Try it: When the line with "row_position p i" appears below, start repeating lines exactly, and keep going through the line with "contiguous_id x y"; add nothing outside that span.

[Stored entries]
(* ===== verification/BatchSpec.v ===== *)
(** * What the engine's runtimes guarantee

    Over [Llama]: the batched decode computes, for every sequence of the batch,
    what a forward pass of that sequence alone would; the caches keep one slot
    per layer; and both runtimes keep the contract of the trait [BatchModel]. *)

From S2P Require Import Prelude Float32 Config Scheduler Layers Llama.

(** ** Simulation of fallible computations

    [csim R r r']: when [r] succeeds, so does [r'], with related results. *)

Definition csim {A B E F} (R : A -> B -> Prop) (r : result A E) (r' : result B F) : Prop :=
  forall y, r = Ok y -> exists y', r' = Ok y' /\ R y y'.

Section csim.
Context {A B A' B' E F : Type}.

Lemma csim_bind (R : A -> A' -> Prop) (S : B -> B' -> Prop) (r : result A E) (r' : result A' F) f f' :
  csim R r r' -> (forall y y', R y y' -> csim S (f y) (f' y')) ->
  csim S (let? y := r in f y) (let? y := r' in f' y).
Proof. intros Hr Hf y. destruct r as [a|]; [|done]. destruct (Hr a eq_refl) as (a' & -> & Ha). apply (Hf a a' Ha). Qed.

Lemma csim_ok (R : A -> A' -> Prop) a a' : R a a' -> csim R (Ok a : result A E) (Ok a' : result A' F).
Proof. intros HR ? [= <-]. by exists a'. Qed.

Lemma csim_weaken (R S : A -> A' -> Prop) (r : result A E) (r' : result A' F) :
  csim R r r' -> (forall a a', R a a' -> S a a') -> csim S r r'.
Proof. intros Hr HRS a Ha. destruct (Hr a Ha) as (a' & ? & ?). eauto. Qed.

End csim.

Lemma csim_internal {A B} (R : A -> B -> Prop) (r : cres A) (r' : cres B) w w' :
  csim R r r' -> csim R (internal w r) (internal w' r').
Proof. intros Hr y. destruct r as [a|]; [|done]. intros [= <-]. by destruct (Hr a eq_refl) as (a' & -> & ?); exists a'. Qed.

(** ** Rows of a batch

    Candle's operations on a tensor whose first dimension is the batch: matrix
    products with a weight, norms, element-wise operations, reshapes and
    transposes of the other dimensions act on every row alone; concatenation
    along the first dimension lists its rows; an embedding looks every token up;
    [contiguous] changes the layout, not the value. *)

Class CandleDim `{Candle} := { c_dim0 : Tensor -> nat }.

(** [xi] is row [i] of [x], which has [b] rows. An operation acts on every row
    alone when the row of its result is its result on the row. *)
Definition rowR `{CandleDim} (i b : nat) (x xi : Tensor) : Prop := c_dim0 x = b /\ c_row i x = Ok xi.

Class CandleRows `{CandleDim} : Prop := {
  row_exists x i : i < c_dim0 x -> exists xi, c_row i x = Ok xi;
  row_dim0 x i xi : c_row i x = Ok xi -> c_dim0 xi = 1;
  row_dims3 x i xi b t e : c_dims3 x = Ok (b, t, e) -> c_row i x = Ok xi -> c_dims3 xi = Ok (1, t, e);
  dims3_dim0 x b t e : c_dims3 x = Ok (b, t, e) -> c_dim0 x = b;
  row_qmatmul w i b x xi : rowR i b x xi -> csim (rowR i b) (c_qmatmul w x) (c_qmatmul w xi);
  row_rmsnorm n i b x xi : rowR i b x xi -> csim (rowR i b) (c_rmsnorm n x) (c_rmsnorm n xi);
  row_broadcast_add z i b x xi : rowR i b x xi -> csim (rowR i b) (c_broadcast_add x z) (c_broadcast_add xi z);
  row_silu i b x xi : rowR i b x xi -> csim (rowR i b) (c_silu x) (c_silu xi);
  row_transpose i b x xi : rowR i b x xi -> csim (rowR i b) (c_transpose x 1 2) (c_transpose xi 1 2);
  row_position p i b x xi : rowR i b x xi -> csim (rowR i b) (c_position x p) (c_position xi p);
  row_mul i b x xi z zi : rowR i b x xi -> rowR i b z zi -> csim (rowR i b) (c_mul x z) (c_mul xi zi);
  row_add i b x xi z zi : rowR i b x xi -> rowR i b z zi -> csim (rowR i b) (c_add x z) (c_add xi zi);
  row_reshape i b x xi ds : rowR i b x xi -> csim (rowR i b) (c_reshape x (b :: ds)) (c_reshape xi (1 :: ds));
  contiguous_id x y : c_contiguous x = Ok y -> y = x;
  contiguous_row i b x xi : rowR i b x xi -> csim (rowR i b) (c_contiguous x) (c_contiguous xi);
  dim0_matmul x z y : c_matmul x z = Ok y -> c_dim0 y = c_dim0 x;
  dim0_div x n y : c_div_sqrt x n = Ok y -> c_dim0 y = c_dim0 x;
  dim0_softmax x y : c_softmax_last_dim x = Ok y -> c_dim0 y = c_dim0 x;
  dim0_rope_i x c s y : c_rope_i x c s = Ok y -> c_dim0 y = c_dim0 x;
  dim0_rope x c s y : c_rope x c s = Ok y -> c_dim0 y = c_dim0 x;
  cat_rows ys y : c_cat ys 0 = Ok y -> Forall (fun z => c_dim0 z = 1) ys ->
    c_dim0 y = length ys /\ forall i yi, ys !! i = Some yi -> c_row i y = Ok yi;
  embed_rows e ts a x y : c_tokens ts = Ok a -> c_embedding e a = Ok x -> c_transpose x 0 1 = Ok y ->
    c_dim0 y = length ts /\
    forall i t, ts !! i = Some t -> exists a' yi, c_tokens [t] = Ok a' /\ c_embedding e a' = Ok yi /\ c_row i y = Ok yi;
  to_vec2_rows x ls : c_to_vec2 x = Ok ls ->
    length ls = c_dim0 x /\
    forall i l, ls !! i = Some l -> exists xi z, c_row i x = Ok xi /\ c_squeeze0 xi = Ok z /\ c_to_vec1 z = Ok l;
}.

Exercise response:
  row_position p i b x xi : rowR i b x xi -> csim (rowR i b) (c_position x p) (c_position xi p);
  row_mul i b x xi z zi : rowR i b x xi -> rowR i b z zi -> csim (rowR i b) (c_mul x z) (c_mul xi zi);
  row_add i b x xi z zi : rowR i b x xi -> rowR i b z zi -> csim (rowR i b) (c_add x z) (c_add xi zi);
  row_reshape i b x xi ds : rowR i b x xi -> csim (rowR i b) (c_reshape x (b :: ds)) (c_reshape xi (1 :: ds));
  contiguous_id x y : c_contiguous x = Ok y -> y = x;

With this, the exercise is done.